P086 Identification of constitutive modifications in plasma cells and B lymphocytes in patients with inflammatory bowel disease

A.C. Marin1, S. Fernández-Tomé1, L. Ortega Moreno2, V. Martin Dominguez3, S. Casabona3, I. Becerro3, I. Mora-Gutiérrez1, I. Villacañas-Gil1, M. Baldan-Martin1, J.A. Moreno-Monteagudo3, C. Santander2, M. Chaparro2, D. Bernardo1,4,5, J.P. Gisbert2,5

1Hospital Universitario de La Princesa, Department of Gastroenterology, IIS-IP and CIBERehd, Madrid, Spain, 2Hospital Universitario de La Princesa, Department of Gastroenterology, IIS-IP and CIBERehd. Departamento de Medicina. Universidad Autónoma de Madrid., Madrid, Spain, 3Hospital Universitario de La Princesa, Department of Gastroenterology, IIS-IP, Madrid, Spain, 4Instituto de Biología y Genética Molecular IBGM, Mucosal Immunology Lab.

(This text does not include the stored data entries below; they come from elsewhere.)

(** Joining two names that do not start with a slash to the same
    directory gives different paths for different names. *)
Lemma path_join_inj a c b c' b' :
  c <> "/"%char -> c' <> "/"%char ->
  path_join a (String c b) = path_join a (String c' b') ->
  String c b = String c' b'.
Proof.
  intros Hc Hc'. unfold path_join.
  assert (E : forall x y (t u : string),
             x <> "/"%char ->
             match String x y with String "/"%char _ => t | _ => u end = u).
  { intros x y t u Hx.
    destruct x as [[|] [|] [|] [|] [|] [|] [|] [|]]; try reflexivity.
    exfalso. apply Hx. reflexivity. }
  rewrite !E by assumption.
  destruct (ends_with_slash a); intros H.
  - apply append_inj_l in H. exact H.
  - apply append_inj_l in H. injection H as -> ->. reflexivity.
Qed.

Lemma thumb_paths_distinct dir :
  NoDup (map (thumb_path dir) (py_range 1 11)).
Proof.
  change (py_range 1 11) with [1; 2; 3; 4; 5; 6; 7; 8; 9; 10].
  assert (E : forall i,
             thumb_path dir i
             = path_join dir (String "t" ("humb_" ++ fmt_02d i ++ ".jpg")))
    by reflexivity.
  assert (I : forall i j,
             thumb_path dir i = thumb_path dir j ->
             "humb_" ++ fmt_02d i ++ ".jpg" = "humb_" ++ fmt_02d j ++ ".jpg").
  { intros i j. rewrite !E. intros H.
    apply path_join_inj in H; [| discriminate | discriminate].
    injection H as H. rewrite H. reflexivity. }
  apply NoDup_map_NoDup_ForallPairs.
  - intros i j Hi Hj H. apply I in H.
    simpl in Hi, Hj.
    repeat (destruct Hi as [<- | Hi]; [| try contradiction]);
      repeat (destruct Hj as [<- | Hj]; [| try contradiction]);
      first [reflexivity | vm_compute in H; discriminate H].
  - repeat constructor; simpl; intuition discriminate.
Qed.

Lemma successes_length {K} (l : list (K * bool)) :
  (List.length (successes l) <= List.length l)%nat.
Proof. unfold successes. rewrite length_map. apply filter_length_le. Qed.

(** The thumbnail stage returns the files of the extractions that
    succeeded. *)
Lemma stage_thumbnails env input_file output_dir count h thumbnails o :
  _generate_thumbnails env input_file output_dir count h = (Ok thumbnails, o) ->
  thumbnails = successes (thumb_files o) /\
  (thumb_files o = [] \/
   map fst (thumb_files o)
   = map (thumb_path (path_join output_dir "thumbnails"))
         (py_range 1 (count + 1))) /\
  (List.length thumbnails <= Z.to_nat count)%nat.
Proof.
  intros H.
  apply generate_thumbnails_inv in H. cbv zeta in H.
  destruct H as (-> & _ & md & cs & _ & _ & _ & K).
  split; [reflexivity |].
  destruct K as [(_ & _ & ->) | (_ & _ & _ & F & _)].
  - split; [left; reflexivity | simpl; lia].
  - split; [right; exact F |].
    etransitivity; [apply successes_length |].
    rewrite <- (length_map fst), F, length_map.
    unfold py_range. rewrite length_map, length_seq. lia.
Qed.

Universidad de Valladolid-CSIC., Valladolid, Spain, 5Both authors had equal contribution, as senior authors, Madrid, Spain


Plasma cells (PCs) and B lymphocytes (BLs) are a source of immunoglobulins (Ig), being IgA essential for intestinal homeostasis. An unbalanced intestinal Ig production has been described in inflammatory bowel disease (IBD). Nevertheless little is known about the role of mucosal Ig-producing BL and PC in IBD, reason why we decided to study them.

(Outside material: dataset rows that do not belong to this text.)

(** X3: after a successful [updateVerificationAuthority] to another
    address, the former authority is turned away with "Not authorized" from
    [processVerificationRequest] and [updateVerificationAuthority], and from
    the request list of any other user. *)
Theorem authority_handover (e e' : env) (a : address) (s s1 : state) :
  execute (UpdateVerificationAuthority a) e s = (Done RNone, s1) ->
  a <> msg_sender e ->
  msg_sender e' = msg_sender e ->
  verificationAuthority s1 = a /\
  (forall id h b,
     execute (ProcessVerificationRequest id h b) e' s1 =
     (Revert (Error "Not authorized"), s1)) /\
  (forall b,
     execute (UpdateVerificationAuthority b) e' s1 =
     (Revert (Error "Not authorized"), s1)) /\
  (forall u, u <> msg_sender e ->
     execute (GetUserRequests u) e' s1 = (Revert (Error "Not authorized"), s1)).
Proof.
  intros Hok Hne He'.
  assert (Hs1 : s1 = with_authority a s /\ msg_sender e = verificationAuthority s).
  { revert Hok. unfold_contract; simpl. intros Hok; run.
    split; [done |]. eapply bool_decide_eq_true_1; eassumption. }
  destruct Hs1 as [-> Hauth]. split; [done |].
  assert (Hno : bool_decide (msg_sender e' = a) = false).
  { apply bool_decide_eq_false_2. congruence. }
  repeat split.
  - intros id h b. unfold_contract; simpl. by rewrite Hno.
  - intros b. unfold_contract; simpl. by rewrite Hno.
  - intros u Hu. unfold_contract; simpl. rewrite Hno.
    rewrite bool_decide_eq_false_2 by congruence. done.
Qed.

(** X3 on the sample history: account 1 after handing over to account 9. *)
Lemma authority_handover_witness :
  execute (UpdateVerificationAuthority 9) (mkEnv 1 8000) reapproved =
    (Done RNone, handed_over) /\
  9 <> msg_sender (mkEnv 1 8000) /\
  verificationAuthority handed_over = 9 /\
  execute (ProcessVerificationRequest 0 "x" true) (mkEnv 1 9000) handed_over =
    (Revert (Error "Not authorized"), handed_over).
Proof.
  assert (H1 : execute (UpdateVerificationAuthority 9) (mkEnv 1 8000) reapproved =
               (Done RNone, handed_over)) by (vm_compute; reflexivity).
  assert (H2 : 9 <> msg_sender (mkEnv 1 8000)) by (vm_compute; discriminate).
  destruct (authority_handover (mkEnv 1 8000) (mkEnv 1 9000) 9 reapproved
              handed_over H1 H2 eq_refl) as (Hnew & Hproc & _).
  split; [exact H1 |]. split; [exact H2 |]. split; [exact Hnew |].
  exact (Hproc 0 "x" true).
Defined.

(** X4: whatever a caller other than the authority calls, the authority,
    the record counter and the per-user record lists stay as they are, no
    existing request changes, no record of another owner changes, and no
    other user's request list changes. *)
Theorem stranger_cannot_touch_others (c : call) (e : env) (s : state) :
  msg_sender e <> verificationAuthority s ->
  verificationAuthority (snd (execute c e s)) = verificationAuthority s /\
  verificationCount (snd (execute c e s)) = verificationCount s /\
  userVerifications (snd (execute c e s)) = userVerifications s /\
  (forall id, id < requestCounter s ->
     request_at (snd (execute c e s)) id = request_at s id) /\
  (forall id, verifiedUser (verification_at s id) <> msg_sender e ->
     verification_at (snd (execute c e s)) id = verification_at s id) /\
  (forall u, u <> msg_sender e ->
     user_requests_at (snd (execute c e s)) u = user_requests_at s u).
Proof.
  intros Hno. destruct (execute_changes c e s) as [-> | Hch]; [done |].
  destruct Hch as [lvl months doc Hl Hm Hd Hrc | id h Hauth Hlt Hpend Hh
                  | id h Hauth Hlt Hpend Hh Hts Hvc | id Hvalid Hwho
                  | a Hauth Ha]; try done.
  - repeat split; try done.
    + intros id Hid. unfold request_at; simpl.
      rewrite lookup_insert_ne by lia. done.
    + intros u Hu. unfold user_requests_at at 1; simpl.
      rewrite lookup_insert_ne by done. done.
  - destruct Hwho as [Hown | Hauth]; [| done].
    repeat split; try done.
    intros id' Hother. unfold verification_at at 1; simpl.
    rewrite lookup_insert_ne by congruence. done.
Qed.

We included 12 healthy controls -HC-, 10 patients with ulcerative colitis (three active -aUC- and seven quiescent -qUC) and 10 patients with Crohn’s disease (three active -aCD- and seven quiescent -qCD). Disease was located in the distal colon in all patients, although the quiescent ones had no inflammation (endoscopic Mayo = 0; SES-CD = 0–1). Distal colon biopsies were collected together with peripheral blood. Mucus layer and epithelial barrier was removed from the biopsies and lamina propria mononuclear cells were harvested using the ‘walk-out’ protocol. Peripheral blood mononuclear cells were obtained after ficoll centrifugation. In both cases, cells were stained with specific antibodies, acquired in a FACSCanto II cytometer, and analysed with FlowJo. Median percentage of PC and BL (and their subsets) relative to each tissue was calculated and compared using non-parametric statistics, considering statistically significant p < 0.05.

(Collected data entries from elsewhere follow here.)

(** * Execution contexts, package installation and shared terminals

    A shallow embedding of the execution-context engine of the code editor
    API: [Api1/src/config/dynamicLanguages.ts],
    [Api1/src/services/sessionFreeExecutionService.ts] (which also carries
    [EnhancedCodeExecutionService]) and
    [Api1/src/services/sharedTerminalService.ts].

    The first half of the file holds the embedding, the second half the
    properties proved about it. *)

From Stdlib Require Import ZArith NArith QArith List String Ascii Bool Lia.
From Stdlib Require Import DecimalString Permutation Sorted.
Import ListNotations.
Local Open Scope string_scope.
Local Open Scope Z_scope.

(* ===================================================================== *)
(** ** JavaScript values used by the services *)
(* ===================================================================== *)

Module Js.

(** [Map<string, V>]: entries in insertion order, one entry per key. *)
Section JsMap.
Context {V : Type}.

Definition map := list (string * V).

Fixpoint get (m : map) (k : string) : option V :=
  match m with
  | [] => None
  | (k', v) :: r => if String.eqb k' k then Some v else get r k
  end.

Definition has (m : map) (k : string) : bool :=
  match get m k with Some _ => true | None => false end.

(** [m.set(k, v)] keeps the position of an existing key and appends a
    new one. *)
Fixpoint set (m : map) (k : string) (v : V) : map :=
  match m with
  | [] => [(k, v)]
  | (k', v') :: r =>
      if String.eqb k' k then (k, v) :: r else (k', v') :: set r k v
  end.

Fixpoint delete (m : map) (k : string) : map :=
  match m with
  | [] => []
  | (k', v) :: r =>
      if String.eqb k' k then delete r k else (k', v) :: delete r k
  end.

(** No key occurs twice, which [set] and [delete] maintain. *)
Fixpoint uniqueKeys (m : map) : bool :=
  match m with
  | [] => true
  | (k, _) :: r => negb (has r k) && uniqueKeys r
  end.

Definition keys (m : map) : list string := List.map fst m.
Definition values (m : map) : list V := List.map snd m.
Definition size (m : map) : nat := List.length m.
End JsMap.
Arguments map : clear implicits.

(** [Set<string>], in insertion order. *)
Definition set_t := list string.

Fixpoint set_has (s : set_t) (x : string) : bool :=
  match s with
  | [] => false
  | y :: r => String.eqb y x || set_has r x
  end.

Definition set_add (s : set_t) (x : string) : set_t :=
  if set_has s x then s else (s ++ [x])%list.

(** [parts.join(sep)] *)
Fixpoint join (sep : string) (parts : list string) : string :=
  match parts with
  | [] => EmptyString
  | [p] => p
  | p :: r => p ++ sep ++ join sep r
  end.

(** [s.replace(/c/g, by)] for a one-character pattern. *)
Fixpoint replaceAll (c : ascii) (by_ : string) (s : string) : string :=
  match s with
  | EmptyString => EmptyString
  | String a r =>
      if Ascii.eqb a c then by_ ++ replaceAll c by_ r
      else String a (replaceAll c by_ r)
  end.

(** [s.replace(pat, by)] for a string pattern: the first occurrence only. *)
Fixpoint replaceFirst (pat by_ : string) (s : string) : string :=
  if String.prefix pat s
  then by_ ++ String.substring (String.length pat)
                               (String.length s - String.length pat)%nat s
  else match s with
       | EmptyString => EmptyString
       | String a r => String a (replaceFirst pat by_ r)
       end.

(** [s.split(c)] for a one-character separator. *)
Fixpoint split (c : ascii) (s : string) : list string :=
  match s with
  | EmptyString => [EmptyString]
  | String a r =>
      if Ascii.eqb a c then EmptyString :: split c r
      else match split c r with
           | [] => [String a EmptyString]
           | h :: t => String a h :: t
           end
  end.

Definition is_space (a : ascii) : bool :=
  let n := nat_of_ascii a in
  (Nat.eqb n 32 || (Nat.leb 9 n && Nat.leb n 13))%bool.

Fixpoint trimStart (s : string) : string :=
  match s with
  | EmptyString => EmptyString
  | String a r => if is_space a then trimStart r else s
  end.

Fixpoint rev_string (acc s : string) : string :=
  match s with
  | EmptyString => acc
  | String a r => rev_string (String a acc) r
  end.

The proportion of plasmablasts, blood-precursors of PC, was higher in the blood of active IBD patients (HC: 0.8%; aUC: 5.3%; aCD: 3.4%). Even though there were no differences in the colonic proportion of PC between the study groups, there was a constitutive lower proportion of IgA-producing PC in IBD, irrespective of its type (UC or CD) or presence of inflammation (HC: 88%; qUC: 55%; aUC: 38%; qCD: 70%; aCD: 44%). Moreover, aCD patients also showed a significantly higher proportion of IgM-producing PC (HC: 6% vs. aCD: 10%), and a higher proportion PC expressing CD19 compared both with HC and qCD (HC: 43%; qCD: 52%; aCD: 74%). The proportion of BL and their subsets did not show differences between the study groups, neither in blood nor in colon. However, in UC patients, some circulating subsets displayed a lower proportion of cells expressing the gut-homing integrin β7: naive BL (HC: 11.5%; qUC: 2.9%; aUC: 0.6%) and IgM memory BL type CD27+ (HC: 43%; qUC: 30%; aUC: 23%) and also CD27- (HC: 32% vs. aUC: 5%).


IBD patients have a diminished percentage of colonic IgA-producing PC, which is irrespective of the type of IBD or the inflammatory status; this reduction could compromise the correct microbiota regulation in IBD. The reduction of the percentage of β7-expressing BL in the blood of UC patients could potentially point to a specific pathogenic mechanism of UC.